Вы, Петрович, достойный представитель человеческой расы. Я обращаюсь к вам с безумным предложением. Не время ли подумать людям, как быть дальше? — Кондратьев вытер вспотевший лоб. — Общество упорно борется с браком в производстве. И мирится с результатами производства самого человека. Никаких преград и контроля. Вы читали статью Джона Кеннеди в «Спорт Иллюстрейтед»?
Кондратьев уставился на свои пальцы. Они бегали по краю стола. Правая рука вела главную партию. Губы старика тронула усмешка:
— Очень любопытные факты. Например, каждый второй американец, проходящий военную отборочную комиссию, бракуется из-за умственной, нравственной или физической неполноценности. Каждый второй! — Руки взяли мощный аккорд. Он даже покачнулся, но не обратил внимания. — Каждый второй человек неполно-ценный!
Старик раздраженно стукнул костяшками пальцев по столу.
— Ненавижу «Парсифаль»! Вагнер — он статичен. Такой музыкой мыслить невозможно. Топтаться на месте — да! Тысячу раз прав Чайковский! Но и Моцарт не для меня. Пирожное с кремом!
И не своим, резким и лающим голосом пояснил:
— Пишу и работаю с музыкой. Есть старый инструмент. Такой же старый, как я.
Он выразительно ткнул себя в грудь.
— И еще более ветхий письменный стол. Огромный, в полкомнаты, чтобы всем бумагам нашлось местечко. Во время работы дома играю. Музыка отлично будит мозг и чувство. Затем бегу к столу и пишу, листаю книги, бормочу вслух. Выживший из ума старикашка.
Он уже успокоился и говорил не спеша, тщательно подбирая слова и зло насмехаясь над собой.
— Я создал обширный труд — дело всей жизни: «Превращения человека». Да-с, не преувеличиваю, всю жизнь — одной книге. После Медико-хирургической академии и службы в Морском госпитале здесь занимался философией в кабаках и в кухонной грязи столовых для бедных. Не имея средств для изысканий, препарировал за половинную плату в полицейских моргах. Бродяги, ворье, пьянь.
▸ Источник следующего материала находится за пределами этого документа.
(** ** Colliding virtual nodes *)

Lemma remove_vnodes_unowned a ring m x :
  a ≠ ""%string → m !! x = None →
  (x ∈ ring → x ∈ (remove_vnodes a ring m).1) ∧ (remove_vnodes a ring m).2 !! x = None.
Proof.
  intros Ha. revert m. induction ring as [|h ring IH]; intros m Hm; [set_solver|].
  cbn [remove_vnodes]. destruct (decide (owner m h ≠ a)) as [Ho|Ho].
  - destruct (IH m Hm). destruct (remove_vnodes a ring m). simpl in *. set_solver.
  - assert (x ≠ h) by (intros ->; apply Ho; unfold owner; by rewrite Hm).
    destruct (IH (delete h m)); [by rewrite lookup_delete_ne|]. set_solver.
Qed.

Lemma remove_vnodes_duplicate a r1 r2 m x :
  a ≠ ""%string → x ∉ r1 → x ∈ r2 → m !! x = Some a →
  x ∈ (remove_vnodes a (r1 ++ x :: r2) m).1 ∧ (remove_vnodes a (r1 ++ x :: r2) m).2 !! x = None.
Proof.
  intros Ha Hr1 Hr2. revert m. induction r1 as [|h r1 IH]; intros m Hm; cbn [app remove_vnodes].
  - rewrite decide_False by (unfold owner; rewrite Hm; tauto).
    destruct (remove_vnodes_unowned a r2 (delete x m) x Ha (lookup_delete_eq _ _)). auto.
  - assert (x ≠ h) by set_solver. destruct (decide (owner m h ≠ a)) as [Ho|Ho].
    + destruct (IH ltac:(set_solver) m Hm). destruct (remove_vnodes a _ m). simpl in *. set_solver.
    + apply IH; [set_solver|]. by rewrite lookup_delete_ne.
Qed.

(** When two virtual nodes share a hash, the point is in the ring twice, and
    removing its owner leaves the second copy behind with no owner: keys that
    hash to it are then assigned to the empty address. *)
Lemma RemoveNode_orphans_shared_points ch a r1 r2 x :
  a ≠ ""%string → a ∈ CH_nodes ch → CH_virtualNodes ch ≤ len (CH_ring ch) →
  CH_ring ch = r1 ++ x :: r2 → x ∉ r1 → x ∈ r2 → CH_nodeMap ch !! x = Some a →
  ∃ ch', ConsistentHash_RemoveNode ch a = Ret ch' ∧ x ∈ CH_ring ch' ∧
    owner (CH_nodeMap ch') x = ""%string.
Proof.
  intros Ha Hn Hv Hr Hr1 Hr2 Hm. unfold ConsistentHash_RemoveNode.
  rewrite decide_False, (proj2 (Z.ltb_ge _ _)) by (tauto || lia). rewrite Hr.
  destruct (remove_vnodes_duplicate a r1 r2 (CH_nodeMap ch) x Ha Hr1 Hr2 Hm) as [H1 H2].
  destruct (remove_vnodes a _ _) as [r m]. eexists. split; [done|]. simpl in *.
  split; [done|]. unfold owner. by rewrite H2.
Qed.

(** ** Concrete rings *)

Definition demo_addrs : list string := ["storage-1:9001"; "storage-2:9001"; "storage-3:9001"]%string.

Lemma demo_collision_free : collision_free DefaultVirtualNodes demo_addrs.
Proof. apply collision_free_concat. apply (bool_decide_unpack _). vm_compute. exact I. Qed.

Lemma demo_ring_exact : ring_exact (build_ring demo_addrs).
Proof. apply build_ring_exact, demo_collision_free. Qed.

Lemma GetNode_nearest_witness :
  ∃ x, x ∈ CH_ring (build_ring demo_addrs) ∧
    CH_nodeMap (build_ring demo_addrs) !! x =
      Some (ConsistentHash_GetNode (build_ring demo_addrs) (str_bytes "user:1")) ∧
    ∀ y, y ∈ CH_ring (build_ring demo_addrs) →
      cw_dist (ring_hash (str_bytes "user:1")) x ≤ cw_dist (ring_hash (str_bytes "user:1")) y.
Proof.
  apply (GetNode_nearest (build_ring demo_addrs) (str_bytes "user:1")).
  - apply demo_ring_exact.
  - rewrite (proj2 (build_ring_exact _ demo_collision_free)). set_solver.
Defined.

Example demo_GetNodes :
  ConsistentHash_GetNodes (build_ring demo_addrs) 5 = ("storage-1:9001", "storage-3:9001")%string.
Proof. vm_compute. reflexivity. Qed.

Lemma RemoveNode_moves_only_its_partitions_witness :
  ∃ ch', ConsistentHash_RemoveNode (build_ring demo_addrs) "storage-1:9001" = Ret ch' ∧ ring_exact ch' ∧
    CH_nodes ch' = CH_nodes (build_ring demo_addrs) ∖ {["storage-1:9001"%string]} ∧
    ∀ p, let '(primary, replica) := ConsistentHash_GetNodes (build_ring demo_addrs) p in
      (ConsistentHash_GetNodes ch' p).1 =
        (if decide (primary = "storage-1:9001"%string) then replica else primary) ∧
      (primary ≠ "storage-1:9001"%string → replica ≠ "storage-1:9001"%string →
       ConsistentHash_GetNodes ch' p = (primary, replica)).
Proof.
  apply (RemoveNode_moves_only_its_partitions (build_ring demo_addrs) "storage-1:9001"%string).
  - apply demo_ring_exact.
  - apply (bool_decide_unpack _). vm_compute. exact I.
Defined.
Они в моргах валялись на отдельных столах, подальше от приличной публики. Потом вашего покорного слугу, почетного члена девяти научных обществ мира, освободили даже от такой работы. Освободили ради своего Ригера.
Да-с, натерпелся. С моими деловыми качествами я почти постоянно жил без работы. Сын скончался. Надорвался в порту. За ним через год — жена. Я тоже сильно болел и боялся, что не успею даже вчерне закончить книгу. Слишком много испытал. Слишком много работал. Слишком мало знал покоя. Волчком всю жизнь. Дома почти не бывал. И посему не я принял последний вздох жены: корпел в тот жуткий час у библиотечных полок.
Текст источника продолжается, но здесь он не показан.